Elon Musk has a long history with the letter X. What does it signify?

First, here are four new stories from The Atlantic:

Moralism is ruining cultural criticism. The 2024 election could be the end of the cases against Donald Trump. The wrath of Goodreads American girlhood culture is really strange.

Solving for X

A few months ago, at the start of an unintended streak of reading novels with characters named X, I started to become curious about the letter. First, I read Richard Ford’s The Sportswriter, in which the novel’s protagonist calls his ex-wife “X” as he narrates his version of their shared past (in the next book in the series, he refers to her as Ann). Soon, I spotted X again: In Fleur Jaeggy’s Sweet Days of Discipline, the unnamed teen narrator refers to herself at one point as “Miss X.” And I recently started Catherine Lacey’s Biography of X, in which a widow digs into the hazy past of her late wife, an artist known by the time of her death as “X.” These characters are all shot through with ambiguity; they are people who both invite and resist projection. But they also have nothing to do with one another. Why do they share the same name, or, really, the absence of a name?

X can be a hard concept to pin down. It can be a meaningful signifier—Wrong answer!—and a generic stand-in. The letter is associated with such varied contexts as Christian symbolism, middle-school-math equations, gender neutrality, pornography, a kiss. X both reinforces absence and electrifies objects with meaning. It is sacred and profane. X is also, as of last weekend, the new name of Twitter.com.

Elon Musk, less than a year after becoming the owner of Twitter, changed the site’s name and logo to X. He has started removing bird branding in and around the office. He is reportedly projecting “X” in Twitter’s cafeteria and renaming conference rooms “eXposure” and “s3Xy.” The rebrand, Musk has said, is a step toward transforming Twitter into an everything app—along the lines of the Chinese app WeChat.

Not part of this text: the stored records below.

Section laws.
Context {V : Type} `{IValLaws V}.
#[local] Notation "x ≈ y" := (veq x y = true) (at level 70).
#[local] Instance veq_equivalence : Equivalence (fun x y : V => x ≈ y) := veq_equiv.
Lemma veq_refl x : x ≈ x.
Proof. apply veq_equivalence. Qed.
Lemma veq_sym x y : x ≈ y -> y ≈ x.
Proof. apply veq_equivalence. Qed.
Lemma veq_trans x y z : x ≈ y -> y ≈ z -> x ≈ z.
Proof. apply veq_equivalence. Qed.
Lemma veq_ne x y z : x ≈ y -> veq x z = false -> veq y z = false.
Proof. intros E Hf. destruct (veq y z) eqn:E'; [|done]. by rewrite (veq_trans x y z E E') in Hf. Qed.

(** The value at a point: that of the last key before it. *)
Fixpoint value_at (d : V) (l : list (K * V)) (p : K) : V :=
  match l with [] => d | (k, x) :: l => if k <=? p then value_at x l p else d end.
Definition denote (m : t V) (p : K) : V := value_at (id_ m) (map_ m) p.
(** The value behind all keys. *)
Definition final (d : V) (l : list (K * V)) : V := default d (snd <$> last l).

(** Keys increase beyond [lo], and every value differs from the one before it. *)
Fixpoint chain (lo : option K) (d : V) (l : list (K * V)) : Prop :=
  match l with
  | [] => True
  | (k, x) :: l => (forall k', lo = Some k' -> k' < k) /\ veq d x = false /\ chain (Some k) x l
  end.
Record canonical (m : t V) : Prop := {
  can_chain : chain None (id_ m) (map_ m);
  can_final : final (id_ m) (map_ m) ≈ id_ m
}.

Lemma final_cons d k x l : final d ((k, x) :: l) = final x l.
Proof. unfold final. rewrite last_cons. by destruct (last l). Qed.
Lemma final_snoc d l k x : final d (l ++ [(k, x)]) = x.
Proof. unfold final. by rewrite last_snoc. Qed.
Lemma final_app d l1 l2 : final d (l1 ++ l2) = final (final d l1) l2.
Proof. unfold final. rewrite last_app. by destruct (last l2). Qed.
Lemma chain_app lo d l1 l2 : chain lo d (l1 ++ l2) <->
  chain lo d l1 /\ chain (match last l1 with Some (k, _) => Some k | None => lo end) (final d l1) l2.
Proof.
  revert lo d. induction l1 as [|[k x] l1 IH]; intros lo d; cbn [app chain]; [cbn; tauto|].
  rewrite IH, final_cons, last_cons. destruct (last l1) as [[k' x']|] eqn:E; cbn; tauto.
Qed.
Lemma chain_lo lo lo' d l : chain lo d l -> (forall k', lo' = Some k' -> exists k, lo = Some k /\ k' <= k) -> chain lo' d l.
Proof.
  destruct l as [|[k x] l]; [done|]. intros (H1 & H2 & H3) Hlo. split; [|done]. intros k' Hk'. destruct (Hlo k' Hk') as (k0 & Ek & Hle).
  specialize (H1 k0 Ek). lia.
Qed.
Lemma chain_veq lo d d' l : d ≈ d' -> chain lo d l -> chain lo d' l.
Proof. destruct l as [|[k x] l]; [done|]. intros E (H1 & H2 & H3). split; [done|]. split; [by apply (veq_ne d)|done]. Qed.
Lemma value_at_veq d d' l p : d ≈ d' -> value_at d l p ≈ value_at d' l p.
Proof. destruct l as [|[k x] l]; cbn; [done|]. intros E. destruct (k <=? p); [apply veq_refl|done]. Qed.
(** Keys are below [c]. *)
Definition below (l : list (K * V)) (c : K) : Prop := Forall (fun kx => kx.1 < c) l.
Lemma chain_above lo d l k x : chain lo d l -> (k, x) ∈ l -> forall k', lo = Some k' -> k' < k.
Proof.
  revert lo d. induction l as [|[k0 x0] l IH]; intros lo d Hc Hin k' Hlo; [by apply not_elem_of_nil in Hin|]. destruct Hc as (H1 & _ & Hc).
  apply elem_of_cons in Hin as [[= -> ->]|Hin]; [by apply H1|]. specialize (H1 k' Hlo). specialize (IH _ _ Hc Hin k0 eq_refl). lia.
Qed.
Lemma value_at_before d l p c : (forall k x, (k, x) ∈ l -> c <= k) -> p < c -> value_at d l p = d.
Proof. destruct l as [|[k x] l]; [done|]. intros Hl Hp. cbn. specialize (Hl k x ltac:(by left)). by rewrite (proj2 (Z.leb_gt k p)) by lia. Qed.
Lemma value_at_app d l1 l2 p c : below l1 c -> (forall k x, (k, x) ∈ l2 -> c <= k) -> 
  value_at d (l1 ++ l2) p = if p <? c then value_at d l1 p else value_at (final d l1) l2 p.
Proof.
  revert d. induction l1 as [|[k x] l1 IH]; intros d H1 H2; cbn [app value_at].
  - destruct (Z.ltb_spec p c); [by apply (value_at_before d l2 p c)|done].
  - apply Forall_cons in H1 as [Hk H1]. cbn in Hk. rewrite final_cons, IH by done.
    destruct (Z.leb_spec k p), (Z.ltb_spec p c); try done. lia.
Qed.

(** *** The parts of a change *)
Lemma span_spec (p : K -> bool) (l : list (K * V)) : (span p l).1 ++ (span p l).2 = l /\ Forall (fun kx => p kx.1 = true) (span p l).1 /\
  match (span p l).2 with (k, _) :: _ => p k = false | [] => True end.
Proof.
  induction l as [|[k x] l (IH1 & IH2 & IH3)]; cbn; [done|]. destruct (p k) eqn:E; [|done].
  destruct (span p l) as [a b]. cbn in *. split; [by rewrite IH1|]. split; [by constructor|done].
Qed.
Lemma prev_final (d : V) pre : final d pre = match prev pre with Some (_, (_, x)) => x | None => d end.
Proof. unfold final, prev. by destruct (last pre) as [[k x]|]. Qed.
Lemma rest_above k (d : V) l k' x : chain (Some k) d l -> (k', x) ∈ l -> k < k'.
Proof. intros Hc Hin. by apply (chain_above _ _ _ _ _ Hc Hin). Qed.
Lemma below_last l c k (x : V) : below l c -> last l = Some (k, x) -> k < c.
Proof. intros Hb Hl. apply last_Some_elem_of in Hl. unfold below in Hb. rewrite Forall_forall in Hb. by apply (Hb (k, x)). Qed.
Lemma below_le l c c' : below l c -> c <= c' -> below l c'.
Proof. intros Hb Hle. eapply Forall_impl; [exact Hb|]. cbn. lia. Qed.

Lemma create_split_ok (m : t V) p : chain None (id_ m) (map_ m) -> exists pre x rest, create_split m p = (pre, (p, x) :: rest) /\
  chain None (id_ m) pre /\ below pre p /\ chain (Some p) x rest /\ final x rest = final (id_ m) (map_ m) /\
  (forall q, q < p -> value_at (id_ m) pre q = denote m q) /\ (forall q, p <= q -> value_at x rest q = denote m q).
Proof.
  intros Hc. unfold create_split, denote, lower. destruct (span_spec (fun k => k <? p) (map_ m)) as (E & Hpre & Hrest).
  destruct (span _ (map_ m)) as [pre rest]. cbn [fst snd] in *. rewrite <- E in *. clear E.
  assert (Hb : below pre p) by (eapply Forall_impl; [exact Hpre|]; cbn; lia). apply chain_app in Hc as [Hc Hr].
  assert (Hv : forall q, value_at (id_ m) (pre ++ rest) q = if q <? p then value_at (id_ m) pre q else value_at (final (id_ m) pre) rest q).
  { intros q. apply value_at_app; [done|]. intros k x Hin. destruct rest as [|[k0 x0] rest]; [by apply not_elem_of_nil in Hin|].
    apply Z.ltb_ge in Hrest. apply elem_of_cons in Hin as [[= -> ->]|Hin]; [done|]. destruct Hr as (_ & _ & Hr).
    pose proof (rest_above _ _ _ _ _ Hr Hin). lia. }
  assert (Hlow : forall q, q < p -> value_at (id_ m) pre q = value_at (id_ m) (pre ++ rest) q).
  { intros q Hq. rewrite Hv. by rewrite (proj2 (Z.ltb_lt q p) Hq). }
  assert (Hhigh : forall q, p <= q -> value_at (id_ m) (pre ++ rest) q = value_at (final (id_ m) pre) rest q).
  { intros q Hq. rewrite Hv. by rewrite (proj2 (Z.ltb_ge q p) Hq). }
  destruct rest as [|[k x] rest].
  - exists pre, (final (id_ m) pre), []. rewrite <- prev_final. split_and!; try done; [by rewrite app_nil_r|]. intros q Hq. by rewrite Hhigh.
  - apply Z.ltb_ge in Hrest. destruct (Z.eqb_spec k p) as [->|Hne].
    + exists pre, x, rest. destruct Hr as (_ & _ & Hr). split_and!; try done; [by rewrite final_app, final_cons|].
      intros q Hq. rewrite Hhigh by done. cbn. by rewrite (proj2 (Z.leb_le p q) Hq).
    + exists pre, (final (id_ m) pre), ((k, x) :: rest). rewrite <- prev_final. split_and!; try done.
      * destruct Hr as (_ & ? & ?). split_and!; [|done..]. intros k' [= <-]. lia.
      * by rewrite final_app.
      * intros q Hq. by rewrite Hhigh.
Qed.

Lemma canonicalize_ok (d : V) pre k y : chain None d pre -> below pre k -> let l := canonicalize d pre (k, y) in
  chain None d l /\ below l (k + 1) /\ final d l ≈ y /\
  (forall q, q < k -> value_at d l q = value_at d pre q) /\ (forall q, k <= q -> value_at d l q ≈ y).
Proof.
  intros Hc Hb l. subst l. unfold canonicalize. cbn [snd].
  assert (Hdrop : final d pre ≈ y -> chain None d pre /\ below pre (k + 1) /\ final d pre ≈ y /\
    (forall q, q < k -> value_at d pre q = value_at d pre q) /\ (forall q, k <= q -> value_at d pre q ≈ y)).
  { intros E. split_and!; try done; [eapply below_le; [done|lia]|]. intros q Hq. rewrite <- (app_nil_r pre).
    rewrite (value_at_app d pre [] q k) by (done || by intros ?? ?%not_elem_of_nil). by rewrite (proj2 (Z.ltb_ge q k) Hq). }
  assert (Hkeep : veq (final d pre) y = false -> chain None d (pre ++ [(k, y)]) /\ below (pre ++ [(k, y)]) (k + 1) /\ final d (pre ++ [(k, y)]) ≈ y /\
    (forall q, q < k -> value_at d (pre ++ [(k, y)]) q = value_at d pre q) /\ (forall q, k <= q -> value_at d (pre ++ [(k, y)]) q ≈ y)).
  { intros E. assert (Hv : forall q, value_at d (pre ++ [(k, y)]) q = if q <? k then value_at d pre q else value_at (final d pre) [(k, y)] q).
    { intros q. apply value_at_app; [done|]. intros k' x' [= -> ->]%list_elem_of_singleton. lia. }
    split_and!.
    - apply chain_app. split; [done|]. split_and!; [|done..]. intros k'. destruct (last pre) as [[k0 x0]|] eqn:El; [|done]. intros [= <-]. by eapply below_last.
    - apply Forall_app. split; [eapply below_le; [done|lia]|]. constructor; [cbn; lia|constructor].
    - rewrite final_snoc. apply veq_refl.
    - intros q Hq. rewrite Hv. by rewrite (proj2 (Z.ltb_lt q k) Hq).
    - intros q Hq. rewrite Hv, (proj2 (Z.ltb_ge q k) Hq). cbn. rewrite (proj2 (Z.leb_le k q) Hq). apply veq_refl. }
  pose proof (prev_final d pre) as Ef. destruct (prev pre) as [[pr [k0 y0]]|]; cbn [snd].
  - destruct (veq y0 y) eqn:E; [apply Hdrop|apply Hkeep]; by rewrite Ef.
  - destruct (veq y d) eqn:E; [apply Hdrop; rewrite Ef; by apply veq_sym|]. apply Hkeep. rewrite Ef. destruct (veq d y) eqn:E'; [|done]. by rewrite (veq_sym _ _ E') in E.
Qed.

Lemma update_cons (d : V) f e pre k x rest : update d f e pre ((k, x) :: rest) =
  if k <? e then
    y ← f x;
    match rest with
    | [] => Ok (canonicalize d pre (k, y), [(e, x)])
    | (k', _) :: _ => if e <? k' then Ok (canonicalize d pre (k, y), (e, x) :: rest) else update d f e (canonicalize d pre (k, y)) rest
    end
  else Ok (pre, (k, x) :: rest).
Proof. done. Qed.
Lemma update_ok (d : V) f e rest : forall pre c x, chain None d pre -> below pre c -> chain (Some c) x rest -> c <= e ->
  (forall q, c <= q < e -> exists y, f (value_at x rest q) = Ok y) ->
  exists pre' x' rest', update d f e pre ((c, x) :: rest) = Ok (pre', (e, x') :: rest') /\
    chain None d pre' /\ below pre' e /\ chain (Some e) x' rest' /\ final x' rest' = final x rest /\
    (forall q, e <= q -> value_at x' rest' q = value_at x rest q) /\
    (forall q, q < c -> value_at d pre' q = value_at d pre q) /\
    (forall q y, c <= q < e -> f (value_at x rest q) = Ok y -> value_at d pre' q ≈ y).
Proof.
  induction rest as [|[k' x'] rest IH]; intros pre c x Hc Hb Hr Hce Hf; rewrite update_cons.
  - destruct (Z.ltb_spec c e) as [Hlt|Hge].
    + destruct (Hf c) as [y Hy]; [lia|]. cbn [value_at] in *. rewrite Hy. cbn [mbind res_bind].
      destruct (canonicalize_ok d pre c y Hc Hb) as (H1 & H2 & _ & H4 & H5). eexists _, x, []. split; [done|].
      split_and!; try done; [eapply below_le; [done|lia]|]. intros q y' Hq Hy'. assert (y' = y) as -> by congruence. apply H5. lia.
    + assert (c = e) as -> by lia. exists pre, x, []. split_and!; try done. lia.
  - destruct (Z.ltb_spec c e) as [Hlt|Hge].
    + destruct Hr as (Hck & Hne & Hr). specialize (Hck c eq_refl). assert (Hx : forall q, q < k' -> value_at x ((k', x') :: rest) q = x).
      { intros q Hq. cbn. by rewrite (proj2 (Z.leb_gt k' q) Hq). }
      destruct (Hf c) as [y Hy]; [lia|]. rewrite (Hx c) in Hy by lia. rewrite Hy. cbn [mbind res_bind].
      destruct (canonicalize_ok d pre c y Hc Hb) as (H1 & H2 & _ & H4 & H5).
      assert (Hat : forall q y', c <= q < k' -> f (value_at x ((k', x') :: rest) q) = Ok y' -> y' = y) by (intros q y' Hq; rewrite Hx by lia; congruence).
      destruct (Z.ltb_spec e k') as [Hek|Hek].
      * exists (canonicalize d pre (c, y)), x, ((k', x') :: rest). split; [done|].
        split_and!; [done|eapply below_le; [done|lia]|split_and!; [by intros k0 [= <-]|done|done]|done..|]. intros q y' Hq Hy'. rewrite (Hat q y') by (done || lia). apply H5. lia.
      * assert (Hx' : forall q, k' <= q -> value_at x ((k', x') :: rest) q = value_at x' rest q).
        { intros q Hq. cbn. by rewrite (proj2 (Z.leb_le k' q) Hq). }
        destruct (IH (canonicalize d pre (c, y)) k' x') as (pre' & x2 & rest' & -> & J1 & J2 & J3 & J4 & J5 & J6 & J7);
          [done|eapply below_le; [done|lia]|done|done| |].
        { intros q Hq. rewrite <- Hx' by lia. apply Hf. lia. }
        exists pre', x2, rest'. split; [done|]. split_and!; try done.
        -- by rewrite J4, final_cons.
        -- intros q Hq. rewrite Hx' by lia. by apply J5.
        -- intros q Hq. rewrite J6 by lia. by apply H4.
        -- intros q y' Hq Hy'. destruct (Z.ltb_spec q k').
           ++ rewrite (Hat q y') by (done || lia). rewrite J6 by lia. apply H5. lia.
           ++ apply J7; [lia|]. by rewrite <- Hx' by lia.
    + assert (c = e) as -> by lia. exists pre, x, ((k', x') :: rest). split_and!; try done. lia.
Qed.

Linda Yaccarino, the site’s new chief executive, posted on Twitter (on X?) that “X is the future state of unlimited interactivity—centered in audio, video, messaging, payments/banking.” (Twitter did not immediately respond to a request for comment.)

The letter X is both rich with connotations and ambiguous, which may be part of its appeal for Musk. “When I saw Elon Musk use [X], I thought, he’s definitely a semiotician, at least in spirit,” Marcel Danesi, an emeritus professor of semiotics and linguistic anthropology at the University of Toronto, told me. X “reverberates with all kinds of meanings that are intuitive, unconscious, and archetypal,” he said. Jamin Pelkey, a professor at Toronto Metropolitan University and the author of The Semiotics of X, told me that “X is both an empty signifier and a signifier of everything … You cannot pin it down or say it means this and only this.” History is marked with X’s, signifying presence and portents: Solitary X marks from more than 10,000 years ago have been found on cave walls in Spain, Pelkey told me. In the Middle Ages, X circulated as a warning symbol, a sign of the cross, and a way for people to seal letters, Danesi said.

Musk—a member of Generation X—has a long and loaded personal history with the letter. In the 1990s, he co-founded an online bank called X.com. When X.com merged with a company that owned PayPal and Musk became the CEO of the new entity, he reportedly attempted to phase out PayPal branding and replace it with X. At the time, in the early 2000s, Musk argued that the name was “novel, intriguing, and open-ended,” as Jimmy Soni wrote in his book The Founders. But X.com apparently reminded people too much of porn. Soon, Musk was ousted from the company. He has since used X in both his brands and his personal life: He runs the company SpaceX, has created corporate bodies called X Holdings and a start-up called xAI, and named one of his children X Æ A-12.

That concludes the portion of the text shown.